WhatFinger


Students urged to feel good about hating white people

Scripps: The Most Racist College in America



White people are worthy of hatred and no one should feel bad for hating them, incoming freshmen are told at the all-female, ultra-politically correct Scripps College in southern California, making it probably the worst and most racist undergraduate school in the United States. “Anger is a legitimate response to oppression, as is sadness, fear, frustration, exhaustion, and a general distaste or hatred of white people," write the student authors of the Unofficial Scripps College Survival Guide. The 217-page exercise in PC brainwashing is supposed to help new students adjust to Scripps College.
Scripps is one member of Claremont Colleges, a consortium of five undergraduate schools (known as the 5Cs) and two graduate schools located in Claremont, which is between Los Angeles and San Bernardino. The other four undergraduate member colleges are Pomona, Claremont McKenna, Harvey Mudd, and Pitzer. All five undergraduate colleges are afflicted by a group called The 5C Students of Color Alliance which wants racially segregated "safe spaces" off-limits to white students created.

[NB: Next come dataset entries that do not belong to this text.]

(** The comparison of what is required with what is present. *)
Definition graph_changes (required partitions : GraphPartitions) : M DB IndexChangeSet :=
  presentNodePartition ← Query_describeGraphPartition (gp_Name (gps_Node partitions));
  let '(nir, nia) := index_changes (gp_Indexes presentNodePartition) (gp_Indexes (gps_Node required)) in
  let '(ncr, nca) := index_changes (gp_Constraints presentNodePartition) (gp_Constraints (gps_Node required)) in
  presentEdgePartition ← Query_describeGraphPartition (gp_Name (gps_Edge partitions));
  let '(eir, eia) := index_changes (gp_Indexes presentEdgePartition) (gp_Indexes (gps_Edge required)) in
  let '(ecr, eca) := index_changes (gp_Constraints presentEdgePartition) (gp_Constraints (gps_Edge required)) in
  mret (mkChanges nir eir ncr ecr nia eia nca eca).

Definition Query_AssertGraph (schema : GraphSchema) (definition : GraphModel) : M DB GraphModel :=
  let required := required_partitions schema (gm_Partitions definition) in
  indexChangeSet ← graph_changes required (gm_Partitions definition);
  _ ← Query_assertGraphPartitionIndexes (gm_Partitions definition) indexChangeSet;
  mret (mkGraphModel (gm_ID definition) (gm_Name definition) required).

Definition Query_createGraphPartitions (definition : GraphModel) : M DB GraphModel :=
  nodePartition ← Query_CreatePartitionTable (NodePartitionTableName (gm_ID definition)) NodeTable (gm_ID definition);
  edgePartition ← Query_CreatePartitionTable (EdgePartitionTableName (gm_ID definition)) EdgeTable (gm_ID definition);
  mret (with_partitions definition (mkPartitions nodePartition edgePartition)).

Definition Query_CreateGraph (schema : GraphSchema) : M DB GraphModel :=
  definition ← Query_insertGraph (gs_Name schema);
  definition ← Query_createGraphPartitions definition;
  Query_AssertGraph schema definition.

End query.

(** ** What is used of the database *)

(** An index as the catalog has it: over a property of a row, which is what the
    driver creates, or over columns. *)
Inductive pgindex :=
| PropertyIndex (table : string) (unique : bool) (type : IndexType) (field : string)
| ColumnIndex (table definition : string).

#[export] Instance pgindex_eq_dec : EqDecision pgindex.
Proof. solve_decision. Defined.

Definition pgindex_table (ix : pgindex) : string :=
  match ix with PropertyIndex t _ _ _ => t | ColumnIndex t _ => t end.

(** Lower-case letters, digits and underscores. *)
Definition plain (c : Ascii.ascii) : bool :=
  let n := Ascii.nat_of_ascii c in
  bool_decide (97 <= n <= 122) || bool_decide (48 <= n <= 57) || bool_decide (n = 95).

(** Names that PostgreSQL takes as they are: it folds other letters and cuts
    names after 63 bytes. *)
Definition identifier (s : string) : Prop := some_of plain s = true /\ String.length s <= 63.

Definition column_definition (definition : string) : Prop :=
  FindStringSubmatch pgPropertyIndexRegex (ToLower definition) = None.

(** The part of the state of a database the statements are about: whether the
    transaction has not been aborted by a statement that failed, and the tables of
    kinds and graphs and the catalog of indexes as the transaction sees them. *)
Class Catalog (DB : Type) := {
  alive : DB -> Prop;
  kinds_of : DB -> gmap string Z;
  graphs_of : DB -> gmap string Z;
  indexes_of : DB -> gmap string pgindex;
  ident : string -> string;
  indexdef : string -> pgindex -> string;
}.

Definition keeps_kinds {R} (st : statement R) : bool :=
  match st with SqlSchemaDown => false | _ => true end.
Definition keeps_graphs {R} (st : statement R) : bool :=
  match st with SqlInsertGraph _ | SqlSchemaDown => false | _ => true end.
Definition keeps_indexes {R} (st : statement R) : bool :=
  match st with
  | SqlSelectKinds | SqlInsertKind _ | SqlSelectKindID _ | SqlSelectGraphs | SqlSelectGraphByName _
  | SqlInsertGraph _ | SqlSelectTableIndexes _ => true
  | _ => false
  end.

(** Kinds may be added by other sessions at any time and are never removed or
    renamed; graphs and indexes are changed by this session only.  An insert of a
    kind answers no row when another session has inserted it meanwhile.  A named
    argument that is not given is null, and no table has that name.  A statement that
    has failed says so once its rows are read, and an insert that failed answers no
    row. *)
Class DatabaseLaws (DB : Type) `{Database DB} `{Catalog DB} : Prop := {
  raw_alive {R} (st : statement R) db db' r : Raw st db = (db', r) -> alive db' -> alive db;
  raw_kinds {R} (st : statement R) db db' r :
    Raw st db = (db', r) -> alive db' -> keeps_kinds st = true -> kinds_of db ⊆ kinds_of db';
  raw_graphs {R} (st : statement R) db db' r :
    Raw st db = (db', r) -> alive db' -> keeps_graphs st = true -> graphs_of db' = graphs_of db;
  raw_indexes {R} (st : statement R) db db' r :
    Raw st db = (db', r) -> alive db' -> keeps_indexes st = true -> indexes_of db' = indexes_of db;
  raw_read {R} (st : statement R) db db' r : Raw st db = (db', r) -> Result_Error r true = None -> alive db';
  insert_kind_alive name db db' r id l :
    Raw (SqlInsertKind name) db = (db', r) -> rows r = inl id :: l -> alive db';
  kinds_inj db n1 n2 i : kinds_of db !! n1 = Some i -> kinds_of db !! n2 = Some i -> n1 = n2;
  select_kinds_rows db db' r :
    Raw SqlSelectKinds db = (db', r) -> alive db' ->
    exists l, rows r = inl <$> l /\ l ≡ₚ (fun '(n, i) => (i, n)) <$> map_to_list (kinds_of db');
  insert_kind_rows name db db' r :
    Raw (SqlInsertKind name) db = (db', r) -> alive db' ->
    rows r = [] \/ exists id, rows r = [inl id] /\ kinds_of db' !! name = Some id;
  select_kind_id_rows name db db' r :
    Raw (SqlSelectKindID name) db = (db', r) -> alive db' -> rows r = [];
  select_graph_rows name db db' r :
    Raw (SqlSelectGraphByName name) db = (db', r) -> alive db' ->
    rows r = match graphs_of db' !! name with Some id => [inl id] | None => [] end;
  insert_graph_rows name db db' r :
    Raw (SqlInsertGraph name) db = (db', r) -> alive db' ->
    exists id, rows r = [inl id] /\ graphs_of db !! name = None /\ graphs_of db' = <[name := id]> (graphs_of db);
  create_partition name parent id db db' r :
    Raw (SqlCreatePartitionTable name parent id) db = (db', r) -> alive db' ->
    exists extra, indexes_of db' = indexes_of db ∪ extra /\
      map_Forall (fun _ ix => exists d, ix = ColumnIndex (ident name) d /\ column_definition d) extra;
  create_index name table field type db db' r :
    Raw (SqlCreatePropertyIndex name table field type) db = (db', r) -> alive db' ->
    indexes_of db !! ident name = None /\
    indexes_of db' = <[ident name := PropertyIndex (ident table) false type field]> (indexes_of db);
  create_constraint name table field type db db' r :
    Raw (SqlCreatePropertyConstraint name table field type) db = (db', r) -> alive db' ->
    indexes_of db !! ident name = None /\
    indexes_of db' = <[ident name := PropertyIndex (ident table) true type field]> (indexes_of db);
  drop_index name db db' r :
    Raw (SqlDropIndex name) db = (db', r) -> alive db' -> indexes_of db' = delete (ident name) (indexes_of db);
  table_indexes_rows table db db' r :
    Raw (SqlSelectTableIndexes table) db = (db', r) -> alive db' ->
    exists l, rows r = inl <$> l /\
      l ≡ₚ (fun '(n, ix) => indexdef n ix) <$> filter (fun '(_, ix) => pgindex_table ix = table) (map_to_list (indexes_of db'));
  ident_plain s : identifier s -> ident s = s;
  indexdef_property name table unique type field :
    identifier name -> identifier table -> all plain field = true -> supported type ->
    exists qualified opens rest,
      ToLower (indexdef name (PropertyIndex table unique type field)) =
        definition_text unique name qualified (postgresIndexType type) opens field rest /\
      readable name qualified (postgresIndexType type) opens field rest;
  indexdef_column name table definition : indexdef name (ColumnIndex table definition) = definition;
  commit_ok before now db' :
    Commit before now = (db', None) ->
    alive now /\ kinds_of now ⊆ kinds_of db' /\ graphs_of db' = graphs_of now /\ indexes_of db' = indexes_of now;
  commit_failed before now db' e : Commit before now = (db', Some e) -> kinds_of before ⊆ kinds_of db';
  rollback_kinds before now : kinds_of before ⊆ kinds_of (Rollback before now);
}.
(* ===== verification/IndexChanges.v ===== *)
(** * The indexes of a graph after its schema is asserted (drivers/pg/query/query.go)

    Theorems about [Query_AssertGraph], over any database that keeps the laws of
    [DatabaseLaws], and a small database that keeps them. *)

From S2P Require Import Prelude Kinds IndexDefinitions GraphSchema SmallDatabase.
From stdpp Require Import pretty.

(** ** Reading the catalog *)

(** The indexes over properties of a table, unique ones or not, with their types. *)
Definition shown (m : gmap string pgindex) (table : string) (unique : bool) : gmap string IndexType :=
  omap (fun ix => match ix with
                  | PropertyIndex t u ty _ => if decide (t = table /\ u = unique) then Some ty else None
                  | ColumnIndex _ _ => None
                  end) m.

Definition described (p : GraphPartition) (unique : bool) : gmap string Index :=
  if unique then gp_Constraints p else gp_Indexes p.

(** Every index over a property has a name, a table and a property the driver
    could have given it, and no other index is taken for one. *)
Definition wf_index (name : string) (ix : pgindex) : Prop :=
  match ix with
  | PropertyIndex t _ ty f => identifier name /\ identifier t /\ all plain f = true /\ supported ty
  | ColumnIndex _ d => column_definition d
  end.
Definition wf_catalog (m : gmap string pgindex) : Prop := map_Forall wf_index m.
(** ** The whole schema *)

Definition define_missing (kinds : list Kind) : W unit :=
  s ← get;
  let '(_, missingKinds) := mapKinds s kinds in
  if decide (missingKinds = []) then mret tt else defineKinds missingKinds.

Fixpoint define_graphs (l : list GraphSchema) : W unit :=
  match l with
  | [] => mret tt
  | graphSchema :: l' =>
      _ ← define_missing (gs_Nodes graphSchema);
      _ ← define_missing (gs_Edges graphSchema);
      define_graphs l'
  end.

Definition assertSchema (schema : Schema) : W unit :=
  _ ← lift Query_CreateSchema;
  _ ← fetch;
  define_graphs (sc_Graphs schema).

Definition AssertSchema (schema : Schema) : W unit :=
  _ ← WriteTransaction (assertSchema schema);
  s ← get;
  put (mkManager (defaultGraph s) (hasDefaultGraph s) (graphs s) (kindsByID s) (kindIDsByKind s)
         (Invalidate (translationCache s))).

End manager.

(** ** The maps and the table of kinds *)

Lemma map_all_app {K V} (find : K -> option V) keys : forall found missing,
  foldl (fun '(found, missing) key =>
    match find key with
    | Some v => (found ++ [v], missing)
    | None => (found, missing ++ [key])
    end) (found, missing) keys =
  (found ++ omap find keys, missing ++ filter (fun key => find key = None) keys).
Proof.
  induction keys as [|key keys IH]; intros found missing; [cbn; by rewrite !app_nil_r|].
  rewrite filter_cons. cbn -[filter]. destruct (find key) as [v|] eqn:E; rewrite IH.
  - rewrite decide_False by done. by rewrite <- app_assoc.
  - rewrite decide_True by done. by rewrite <- app_assoc.
Qed.

Lemma map_all_spec {K V} (find : K -> option V) keys :
  map_all find keys = (omap find keys, filter (fun key => find key = None) keys).
Proof. unfold map_all. by rewrite map_all_app. Qed.

Lemma map_all_complete {K V} (find : K -> option V) keys :
  (map_all find keys).2 = [] -> Forall2 (fun key v => find key = Some v) keys (map_all find keys).1.
Proof.
  rewrite map_all_spec. cbn [fst snd]. induction keys as [|key keys IH]; [by constructor|]. rewrite filter_cons.
  cbn -[filter]. destruct (find key) as [v|] eqn:E.
  - rewrite decide_False by done. intros. constructor; auto.
  - by rewrite decide_True.
Qed.

Lemma map_all_found {K V} (find : K -> option V) keys vs :
  Forall2 (fun key v => find key = Some v) keys vs -> map_all find keys = (vs, []).
Proof.
  rewrite map_all_spec. induction 1 as [|key v keys vs Hk _ [= IH1 IH2]]; [done|].
  rewrite filter_cons. cbn -[filter]. rewrite Hk, decide_False by done. by rewrite IH1, IH2.
Qed.

Lemma map_all_missing {K V} (find : K -> option V) keys :
  Forall (fun key => is_Some (find key)) keys -> (map_all find keys).2 = [].
Proof.
  rewrite map_all_spec. cbn [fst snd]. induction 1 as [|key keys [v Hv] _ IH]; [done|].
  rewrite filter_cons, Hv, decide_False by done. done.
Qed.
Lemma assert_definition_inv schema db db' g :
  assert_definition schema db = Done (db', inl g) -> alive db' -> nameable schema (gm_ID g) (indexes_of db) ->
  kinds_of db ⊆ kinds_of db' /\ gm_Name g = gs_Name schema /\
  graphs_of db' = <[gs_Name schema := gm_ID g]> (graphs_of db) /\
  (forall id, graphs_of db !! gs_Name schema = Some id -> id = gm_ID g) /\
  gm_Partitions g = schema_partitions schema (gm_ID g) /\
  forall edge unique, indexed (indexes_of db') (partition_table edge (gm_ID g)) unique =
    asked <$> group_of (gm_Partitions g) (edge, unique).
Proof using Type*.
  unfold assert_definition. intros Hrun Ha Hwf.
  destruct (Query_SelectGraphByName (gs_Name schema) db) as [[db1 [d|e]]| |] eqn:Esel; [| |done..].
  - pose proof (backward_assert _ _ _ _ _ Hrun Ha) as Ha1.
    destruct (quiet_select_graph _ _ _ _ Esel Ha1) as [(_ & Hk & Hg) Hix].
    destruct (select_graph_inv _ _ _ _ Esel Ha1) as (Hrow & Hname & Ht). rewrite <- Hix in Hwf.
    destruct (asserted_inv _ _ _ _ _ Hrun Ha Hwf Ht) as ((_ & Hk' & Hg') & Hgid & Hgn & Hp & Hs).
    rewrite <- Hg, Hg'. split_and!; [by etrans|congruence|by rewrite Hgid, insert_id|congruence|done|done].
  - case_decide; [|done]. apply M_bind_inv in Hrun as (db2 & d & Hi & (db3 & d' & Hp & Hrun)%M_bind_inv).
    pose proof (backward_assert _ _ _ _ _ Hrun Ha) as Ha3.
    destruct (create_partitions_inv _ _ _ _ Hp Ha3) as (Hev3 & Hwf3 & Hid3 & Hn3 & Ht3).
    destruct (insert_graph_inv _ _ _ _ Hi (proj1 Hev3)) as (Ha1 & Hk2 & Hix2 & Hnone & Hg2 & Hn2).
    destruct (quiet_select_graph _ _ _ _ Esel Ha1) as [(_ & Hk & Hg) Hix]. rewrite <- Hix, <- Hix2 in Hwf.
    destruct (asserted_inv _ _ _ _ _ Hrun Ha (same_nameable _ _ _ _ Hwf3 Hwf) Ht3) as ((_ & Hk' & Hg') & Hgid & Hgn & Hpp & Hs).
    destruct Hev3 as (_ & Hk3 & Hg3).
    split_and!; [|congruence|congruence|congruence|done|done].
    etrans; [exact Hk|]. etrans; [exact Hk2|]. by etrans.
Qed.

End graphs.

(** ** Examples *)

Definition empty_db : SmallDB := mkDB [] [] ∅ 8 true.
Definition new_manager : SchemaManager unit := NewSchemaManager tt.

(** The state a method leaves. *)
Definition left_by {A} (m : M (SchemaManager unit * SmallDB) A) (st : SchemaManager unit * SmallDB) :
    SchemaManager unit * SmallDB :=
  match m st with Done (st', _) => st' | _ => st end.

Definition users : list Kind := [Some "User"; Some "Group"].
Definition st_users : SchemaManager unit * SmallDB := left_by (assertKinds users) (new_manager, empty_db).

Lemma run_users : rtc (step (fun c : unit => c)) (nothing, (new_manager, empty_db)) (nothing, st_users).
Proof.
  apply rtc_once, step_done. apply (section_assert_kinds _ users _ st_users (inl [0; 1]%Z)). vm_compute. reflexivity.
Qed.

(** A section that inserts two more kinds fails at the second. *)
Definition st_small : SchemaManager unit * SmallDB := (st_users.1, mkDB ["User"; "Group"] [] ∅ 1 true).
Definition st_broken : SchemaManager unit * SmallDB := left_by (assertKinds [Some "Disk"; Some "Net"]) st_small.
Definition doubts : Kind -> Prop := fun k => nothing k \/ written st_users.1 st_broken.1 k.

(** Another session inserts a kind, and the kinds are fetched. *)
Definition st_other : SchemaManager unit * SmallDB :=
  (st_broken.1, mkDB ["User"; "Group"; "Host"] [] ∅ 5 true).
Definition st_fetched : SchemaManager unit * SmallDB := left_by Fetch st_other.

Lemma run_fetched : rtc (step (fun c : unit => c)) (nothing, (new_manager, empty_db)) (doubts, st_fetched).
Proof.
  etrans; [apply run_users|]. eapply rtc_l; [|eapply rtc_l; [|eapply rtc_l; [|apply rtc_once, step_done]]].
  - rewrite (surjective_pairing st_users). apply (step_other _ nothing st_users.1 st_users.1 st_users.2 st_small.2); [done|].
    apply (bool_decide_unpack _). vm_compute. exact I.
  - apply (step_failed _ nothing st_small st_broken).
    apply (section_assert_kinds _ [Some "Disk"; Some "Net"] _ st_broken (inr ErrNoRows)). vm_compute. reflexivity.
  - rewrite (surjective_pairing st_broken). apply (step_other _ _ st_broken.1 st_broken.1 st_broken.2 st_other.2); [done|].
    apply (bool_decide_unpack _). vm_compute. exact I.
  - apply (section_fetch _ st_other st_fetched (inl tt)). vm_compute. reflexivity.
Qed.

(** Only the kind the failed section had inserted is in doubt. *)
Lemma doubts_disk k : doubts k -> k = Some "Disk".
Proof.
  intros [[]|(id & [[H1 H2]|[H1 H2]])].
  - assert (He : kindsByID st_broken.1 = <[Some "Disk" := 2%Z]> (kindsByID st_users.1)) by (vm_compute; reflexivity).
    rewrite He in H1. by apply lookup_insert_Some in H1 as [[<- _]|[_ ?]].
  - assert (He : kindIDsByKind st_broken.1 = <[2%Z := Some "Disk"]> (kindIDsByKind st_users.1)) by (vm_compute; reflexivity).
    rewrite He in H1. by apply lookup_insert_Some in H1 as [[_ <-]|[_ ?]].
Qed.
(* ===== verification/Batches.v ===== *)
(** * Batches of writes (drivers/pg/batch.go)

    A batch keeps seven buffers.  Every operation appends to one of them and calls
    [tryFlush], which writes each buffer that has grown over the limit, in a fixed
    order, and stops at the first error; [Commit] flushes them all.  The columns of the
    statements are built with the kinds the schema manager knows.  The connection keeps
    a list of the statements it has executed without an error, with their arguments,
    their answers and the state they were executed in, which [exec] and [query], and
    nothing else, extend; the theorems compare it with the operations.  [CreateNodes]
    writes at once and puts the identifiers the database answers into the order of the
    nodes. *)

From S2P Require Import Prelude Kinds Mapper Properties Nodes Paths WriteBatch IndexDefinitions GraphSchema SmallDatabase SchemaManager ManagedGraphs.
From stdpp Require Import relations.

(** ** Data *)

(** A [*graph.Node] as a flush reads it; the pointers of the buffers are not nil. *)
Record batch_node := mkBatchNode {
  bn_ID : Z;
  bn_Kinds : list Kind;
  bn_DeletedKinds : list Kind;
  bn_Properties : option Properties
}.

Definition LargeNodeUpdateThreshold : Z := 1000000.

(** The parameters of an upsert of nodes and of one of relationships. *)
Record node_rows (J : Type) := mkNodeRows { np_graphID : Z; np_KindIDSlices : list string; np_Properties : list J }.
Record relationship_rows (J : Type) := mkRelationshipRows {
  rp_graphID : Z;
  rp_StartIDs : list Z;
  rp_EndIDs : list Z;
  rp_KindIDs : list Z;
  rp_Properties : list J
}.
Arguments mkNodeRows {J}.
Arguments np_graphID {J}.
Arguments np_KindIDSlices {J}.
Arguments np_Properties {J}.
Arguments mkRelationshipRows {J}.
Arguments rp_graphID {J}.
Arguments rp_StartIDs {J}.
Arguments rp_EndIDs {J}.
Arguments rp_KindIDs {J}.
Arguments rp_Properties {J}.

(** The statements, with their parameters; those of upserts are formatted as text. *)
Inductive command (J : Type) :=
| CreateNodesWithIDs (graphID : Z) (nodeIDs : list Z) (kindIDSlices : list string) (properties : list J)
| CreateNodesWithoutIDs (graphID : Z) (kindIDSlices : list string) (properties : list J)
| UpdateNodesIn (partition : string) (nodeIDs : list Z) (kindSlices deletedKindSlices : list string)
    (properties : list J) (deletedProperties : list string)
| DeleteNodesWith (ids : list Z)
| DeleteEdgesWith (ids : list Z)
| CreateEdges (graphID : Z) (createBatch : relationshipCreateBatch (J := J))
| UpsertNodes (text : string) (parameters : node_rows J)
| UpsertRelationships (text : string) (parameters : relationship_rows J).
Arguments CreateNodesWithIDs {J}.
Arguments CreateNodesWithoutIDs {J}.
Arguments UpdateNodesIn {J}.
Arguments DeleteNodesWith {J}.
Arguments DeleteEdgesWith {J}.
Arguments CreateEdges {J}.
Arguments UpsertNodes {J}.
Arguments UpsertRelationships {J}.

(** A statement that was executed without an error: the state of the schema manager
    and of the database it was executed in, and the rows of its answer. *)
Record executed (T DB J : Type) := mkExecuted {
  ex_manager : SchemaManager T;
  ex_db : DB;
  ex_command : command J;
  ex_answer : list (Z + error)
}.
Arguments mkExecuted {T DB J}.
Arguments ex_manager {T DB J}.
Arguments ex_db {T DB J}.
Arguments ex_command {T DB J}.
Arguments ex_answer {T DB J}.

Section batch.
Context {X T DB J NU RU : Type} `{Database DB} `{MapRange}.
Notation W := (M (SchemaManager T * DB)).

(** What the connection has executed, and [X], the rest of the heap that a flush may
    read and write. *)
Notation V := (M ((list (executed T DB J) * X) * (SchemaManager T * DB))).

(** The connection outside of a transaction of the driver: statements without rows,
    and those whose rows are one identifier each, with the error after them; [Insert]
    answers the rows of an ordinal and an identifier and the error after them. *)
Variable Exec : command J -> DB -> DB * option error.
Variable Query : command J -> DB -> DB * (list (Z + error) * option error).
Variable Insert : Z -> list string -> list J -> DB -> DB * (list ((Z * Z) + error) * option error).

(** The JSON encoder, and the text of the deleted properties. *)
Variable PropertiesToJSONB : option Properties -> J + error.
Variable DeletedPropertiesToString : option Properties -> string.

(** How the buffers of upserts and of new relationships are written, and large
    updates: what is shown of the buffers holds whatever they do. *)
Variable flushNodeUpserts : list NU -> V unit.
Variable flushRelationshipUpserts : list RU -> V unit.
Variable flushRelationshipCreates : list Relationship -> V unit.
Variable largeUpdate : list batch_node -> V unit.

(** [WithGraph] has set the target, or not. *)
Variable targetSchema : option GraphSchema.

Definition in_world {A} (m : W A) : V A := fun '(x, w) =>
  match m w with Done (w', r) => Done ((x, w'), r) | Panic => Panic | Spent => Spent end.

Definition exec (c : command J) : V unit := fun '((l, x), (s, db)) =>
  match Exec c db with
  | (db', None) => Done (((l ++ [mkExecuted s db c []], x), (s, db')), inl tt)
  | (db', Some e) => Done (((l, x), (s, db')), inr e)
  end.

Definition query (c : command J) : V (list (Z + error) * option error) := fun '((l, x), (s, db)) =>
  match Query c db with
  | (db', (answer, None)) => Done (((l ++ [mkExecuted s db c answer], x), (s, db')), inl (answer, None))
  | (db', (answer, Some e)) => Done (((l, x), (s, db')), inl (answer, Some e))
  end.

Anti-white racism, anti-male sexism, and a catalog of ugly leftist, un-American ideas are all on display in the Scripps so-called survival guide. Rest assured that if the targets were anyone other than Caucasians and men, investigators from the Justice Department would be swarming Scripps College as you read this column. And don't let the weaselly word unofficial in the handbook's title fool you. The campus administration unashamedly supports and promotes this radical vade mecum that is packed with politically correct drivel intended to poison the minds of impressionable youth and turn them against the American experiment. The college's website contains an article describing the handbook in glowing terms. Officials appear to have chosen the descriptor unofficial only because they think it sounds cool. The guidebook defines “White Privilege” as “the set of unearned benefits white people gain as a result of systematic racism and discrimination” that “benefits even those white people who are disadvantaged by other forms of institutionalized oppression like ableism, classism, sexism, homophobia, and transphobia.”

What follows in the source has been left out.